One of my friends says, “Apple good, fudge bad.”
When my father, in his sixties, appeared to be having chronic lower back pain, my sibs and I bought him a membership in a gym near his mid-town Manhattan office.This was in the late 1960’s. I don’t think he ever used it (and it turned out he had early Parkinson’s which he did not tell us about for a long time) but the gym was there and available for all, even an unlikely candidate as my dad.
Has fat shaming ever really existed? I mean, I don’t really see witch hunts against fat people IRL. If anything, it’s becoming more acceptable to be fat.
Fat shaming wasn’t called that, but it was occurring in the Seventies. I remember a bitter Letter to the Editor war in the campus news paper when Dolphin shorts were the fashion; a young man wrote that young women of size eight and above should not wear them. And a slender Bo Derek as the epitome of being a “Ten” didn’t help things.
And, remember Twiggy was the top model in 1967.
Women, large and small.
They are all delicious.
In the US, there’s a stigma against being overweight. Overweight people are viewed as being lower class, etc. (not my personal opinion, necessarily, but studies have shown). As far as it being shameful to be fat, I’ve heard overweight people say that fat is the last group of people that it’s considered ok to bully. I don’t think it’s ok to bully fat people, but it does occur.
BMI is to indicate your fat ratio. Not everyone is the same. For example. My son is 30lbs over for his height but his BMI is fine for his height. He is mostly solid muscle from head to toe. The only problem I see with BMI is that it really can’t tell you how much Visceral fat you have in your belly vs. Subcutaneous fat which is the loose fat just under your skin. Also not everyone develops their stomach muscles the same. If you have built really bulky stomach muscles and have a layer of Subcutaneous fat on top, you may think that you are carrying a lot of Visceral fat.
As to when did the fat shaming start, I would probably say when everyone saw Twiggy as the ideal model to emulate.
People shouldn’t be ashamed for being overweight but as a nation, we have never been this big either. Exercise programs at school for children have been cut down, nutrition values are down, fatty food contents are up (thanks to fast food), more cars on the road and less walking, stress levels are up, and we sleep less and drink less water.
We don’t need to be skinny. But it doesn’t hurt to be in shape and it helps a person to age well. What I mean is that a healthy BMI will help with a persons energy level and ailments that will come with aging.
I am 53 and have put on some weight but I keep exercising to help maintain my fitness level. I don’t dream of being skinny, just as fit as possible. I don’t think at 53 I should be throwing in the towel and accept my body is dying as I age. Yes it is dying, but how I take care of myself will effect how quickly and how badly it happens.
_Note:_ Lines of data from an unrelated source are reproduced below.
Lemma open_entries_well_formed_witness :
  entries (snd (open new_archive (Some example_container))) = [example_entry]
  /\ Forall well_formed
       (entries (snd (open new_archive (Some example_container)))).
Proof.
  split; [vm_compute; reflexivity|].
  apply (open_entries_well_formed new_archive (Some example_container)).
  constructor.
Defined.

(* ================================================================== *)
(** ** What the extraction of one record writes *)
(* ================================================================== *)

Lemma read_at_window (content : list byte) (pos n : Z) :
  0 <= pos -> 0 <= n ->
  fst (read_at content pos n) = slice content pos (pos + n).
Proof.
  intros Hp Hn. unfold read_at. cbn [fst].
  destruct (Z.ltb_spec n 0); [lia|].
  destruct (Z.le_gt_cases pos (len content)) as [H1|H1].
  - rewrite slice_from by lia. do 2 f_equal. lia.
  - unfold slice, clamp.
    destruct (Z.ltb_spec pos 0); [lia|].
    destruct (Z.ltb_spec (pos + n) 0); [lia|].
    rewrite !Z.min_r by lia.
    rewrite Nat.sub_diag. cbn [firstn].
    rewrite skipn_all2 by (unfold len in *; lia).
    apply firstn_nil.
Qed.

Lemma window_length (content : list byte) (pos n : Z) :
  0 <= pos -> 0 <= n ->
  len (slice content pos (pos + n)) = Z.min n (Z.max 0 (len content - pos)).
Proof.
  intros Hp Hn. rewrite <- read_at_window by assumption.
  apply read_at_length; assumption.
Qed.
(** * Secure single-client TCP command server: a shallow embedding

    Source: proj_cm33_ns/source/secure_tcp_server.c.

    The C translation unit keeps its state in file-scope variables, talks to
    the secure-sockets library, the Ethernet connection manager and the
    FreeRTOS kernel, and is driven by four entry points: the button interrupt
    service routine, the three socket callbacks and the server task.  Each
    entry point becomes a function on a record of the file-scope variables;
    what the libraries answer is an argument of the function, what the entry
    point asks of them is returned as a list of calls, in program order. *)

From Stdlib Require Import ZArith List Bool Lia.
From Stdlib.Strings Require Import String Byte.
From Equations Require Import Equations.
From Equations.Prop Require Import Logic.
Import ListNotations.
Local Open Scope Z_scope.

(** ** Constants of the translation unit *)

Definition cy_rslt_t := Z.
Definition cy_socket_t := Z.

Definition CY_RSLT_SUCCESS : cy_rslt_t := 0.

Definition MAX_ETH_RETRY_COUNT : nat := 3.
Definition TCP_LED_CMD_LEN : Z := 1.
(* '1' and '0' *)
Definition LED_ON_CMD : Z := 49.
Definition LED_OFF_CMD : Z := 48.
Definition RESET_VAL : Z := 0.
Definition NULL_CHARACTER : byte := x00.
Definition DEBOUNCE_TIME_MS : Z := 100.

(** Arithmetic on [uint32_t] wraps. *)
Definition uint32 (z : Z) : Z := z mod 2 ^ 32.
(** C6.  When the requested key column is not among the table's columns
    the loop never starts (no status line, no file, both counters zero).
    What the user is told depends on the column labels.  When all of them
    are strings the run ends with the missing-column dialog: its message is
    ["Column 'K' not found."], a line break, and ["Available columns: "]
    followed by the labels joined by [", "]; it contains the requested name
    and every column name, and, when no name contains the separator, the
    list read back from the message by splitting at [", "] is the table's
    list of columns, where each name occurs once if the names are distinct.
    When some label is not a string (a numeric header), the [join] raises
    [TypeError] inside the queued callback and no message is shown. *)
Theorem missing_column_message_or_type_error :
  forall (BIDI_SUPPORT : bool)
         (reshape_configured reshape_default get_display
            : pystr -> result pystr)
         (unicode_isalnum : codepoint -> bool)
         (title_label date_label : pystr) (now : directory -> pystr)
         (paragraph_fault : style -> pystr -> option exn)
         (build_fault : directory -> document -> option exn)
         (df : DataFrame) (name_column output_dir : pystr)
         (dir : directory),
    ~ In (Str name_column) (columns df) ->
    let run := process_conversion BIDI_SUPPORT reshape_configured
                 reshape_default get_display unicode_isalnum title_label
                 date_label now paragraph_fault build_fault (Ok df)
                 name_column output_dir dir in
    snd run = start dir
    /\ status (snd run) = [] /\ files (snd run) = dir
    /\ success_count (snd run) = 0 /\ error_count (snd run) = 0
    /\ (forall names : list pystr,
          columns df = map Str names ->
          let message := lit "Column '" ++ name_column ++ lit "' not found."
                           ++ [10%N] ++ lit "Available columns: "
                           ++ join (lit ", ") names in
          fst run = ErrorDialog message
          /\ contains message name_column
          /\ (forall col, In col names -> contains message col)
          /\ (names <> [] -> Forall separator_free names ->
              listed_columns name_column message = names
              /\ (NoDup names ->
                  forall col, In col names ->
                    count_occ pystr_eq_dec
                      (listed_columns name_column message) col = 1)))
    /\ (forall label : cell,
          In label (columns df) -> (forall s, label <> Str s) ->
          fst run = NoDialog TypeError).
Proof.
  intros B rc rd gd u tl dl now pf bf df K out dir Hmiss run.
  assert (Hrun : run = (match column_not_found K (columns df) with
                        | Ok message => ErrorDialog message
                        | Raise e => NoDialog e
                        end, start dir)).
  { unfold run, process_conversion, has_column.
    destruct (in_dec cell_eq_dec (Str K) (columns df)); [contradiction|].
    reflexivity. }
  rewrite Hrun. cbn [fst snd].
  split; [reflexivity|]. do 4 (split; [reflexivity|]). split.
  - intros names Hcols.
    set (message := lit "Column '" ++ K ++ lit "' not found."
                      ++ [10%N] ++ lit "Available columns: "
                      ++ join (lit ", ") names).
    assert (Hmessage : message = dialog_head K ++ join (lit ", ") names).
    { unfold message, dialog_head. rewrite <- !app_assoc. reflexivity. }
    rewrite Hcols, column_not_found_strings, <- Hmessage.
    split; [reflexivity|]. split; [|split].
    + unfold message. apply contains_app_r, contains_app_l, contains_self.
    + intros col Hin. unfold message.
      do 5 apply contains_app_r. apply join_contains, Hin.
    + intros Hne Hfree.
      assert (Hread : listed_columns K message = names).
      { rewrite Hmessage. apply listed_columns_of_dialog; assumption. }
      split; [exact Hread|].
      intros Hnd col Hin. rewrite Hread.
      apply NoDup_count_occ'; assumption.
  - intros label Hin Hlabel.
    rewrite (column_not_found_not_a_string K (columns df) Hin Hlabel).
    reflexivity.
Qed.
It often saddens me when I see young people let themselves go. They have no ideal how many more miles they have to put on their body and how hard they are making their lives be by not treating their bodies like precious cargo. The human body is not a miracle machine. Some people treat their cars better than they do their own body. I don’t understand why.
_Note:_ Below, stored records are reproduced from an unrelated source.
(** Run on its own, the steps of updateBookingStatus are the handler. *)
Lemma updateBookingStatus_steps user id status now db :
  StatusSteps.steps 3 user id status now StatusSteps.AtFind db
  = ((updateBookingStatus user id status now db).1,
     StatusSteps.Finished (updateBookingStatus user id status now db).2).
Proof.
  unfold updateBookingStatus. cbn [StatusSteps.steps StatusSteps.step].
  destruct (negb (includes validStatuses status)); [reflexivity|].
  destruct (bookings db !! id) as [b|] eqn:Hb; [|reflexivity].
  destruct (rides db !! Booking.ride b) as [r|]; [|reflexivity].
  destruct (bool_decide (Ride.driver r <> user)); [reflexivity|].
  destruct (negb (includes (default [] (statusFlow !! Booking.status b)) status));
    [reflexivity|].
  unfold afterSwitch.
  destruct (bool_decide (status = "completed")) eqn:Hc.
  - apply bool_decide_eq_true in Hc as ->. decide_strings.
    cbn [StatusSteps.step]. unfold afterSwitch. decide_strings.
    rewrite (Booking_save_modified_own id b
               (fun b => Booking.set_paymentStatus "paid"
                           (Booking.set_completedAt (Some now)
                              (Booking.set_status "completed" b)))
               (DriverProfile_incStats user (Booking.totalFare b) db) Hb).
    by destruct (Booking_save id _ _).
  - cbn [StatusSteps.step]. unfold afterSwitch. rewrite Hc.
    repeat case_bool_decide;
      match goal with
      | |- context [Booking_save_modified id (?f (Booking.set_status status b)) _ db] =>
          rewrite (Booking_save_modified_own id b
                     (fun b => f (Booking.set_status status b)) db Hb)
      | |- context [Booking_save_modified id (Booking.set_status status b) _ db] =>
          rewrite (Booking_save_modified_own id b
                     (fun b => Booking.set_status status b) db Hb)
      end;
      by destruct (Booking_save id _ db).
Qed.

Lemma CancelSteps_find user id reason now db b :
  bookings db !! id = Some b -> Booking.passenger b = user ->
  Booking.status b ∈ ["pending"; "confirmed"] ->
  CancelSteps.step user id reason now CancelSteps.AtFind db
  = (db, CancelSteps.AtSave b).
Proof.
  intros Hb Hp Hs. cbn [CancelSteps.step]. rewrite Hb.
  rewrite bool_decide_eq_false_2 by (intros ?; done).
  by rewrite (proj2 (includes_true _ _) Hs).
Qed.

Lemma CancelSteps_find_cancelled user id reason now db b :
  bookings db !! id = Some b -> Booking.passenger b = user ->
  Booking.status b = "cancelled" ->
  CancelSteps.step user id reason now CancelSteps.AtFind db
  = (db, CancelSteps.Finished
           (json 400 (Message "Cannot cancel booking in current status"))).
Proof.
  intros Hb Hp Hs. cbn [CancelSteps.step]. rewrite Hb.
  rewrite bool_decide_eq_false_2 by (intros ?; done).
  rewrite Hs. reflexivity.
Qed.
But I do get that some people can do everything they can and it just isn’t possible for them to appear fit. And fitness isn’t always an indication of health. I’ve known people who are addicted to working out and have injured themselves so many ways in trying to be fit or have yo-yo dieted themselves and become weak and unhealthy.
@zenvelo Twiggy was like 5’ 6” and weighed under 110 lbs. That was middle 1960’s !!
I’m not sure about the history of it all, but there was a time when being plump was a sign of wealth and fertility. Not so anymore. As for BMI, it’s an outdated system – it hasn’t changed since it was developed. According to their BMI, many bodybuilders would be considered obese. Body fat percentage is a much better tool for determining whether one is at a healthy weight. BMI works alright for people that do not have a lot of muscle mass, but it’s far from a perfect system.
I’m part of a fitness website and people often come to me for advice. In certain situations, I tell them to throw their scale out. I still weigh myself weekly, but some people simply cannot stay off that scale and they put way too much meaning into that arbitrary number. Body fat percentage, like I said, is a good number to pay attention to, but also body measurements.
@gailcalled “Use the pinch test, at the waist. That’s a good place to start.”
What is this pinch test you speak of? Hopefully you don’t mean the “if you can pinch an inch, you’re fat” thing my mom always talked about when I was a kid, because that’s a load of BS. I can pinch an inch and I’m at a perfectly healthy weight and body fat percentage. My husband can pinch more than an inch and he’s on the “lean” side of the BF% chart. Maybe we’re doing it wrong, but unless you’re pinching yourself with body fat calipers, it’s the wrong kind of pinch test.
“One of my friends says, “Apple good, fudge bad.””
Your friend is crazy. Apple good, yes, but fudge also gooooood.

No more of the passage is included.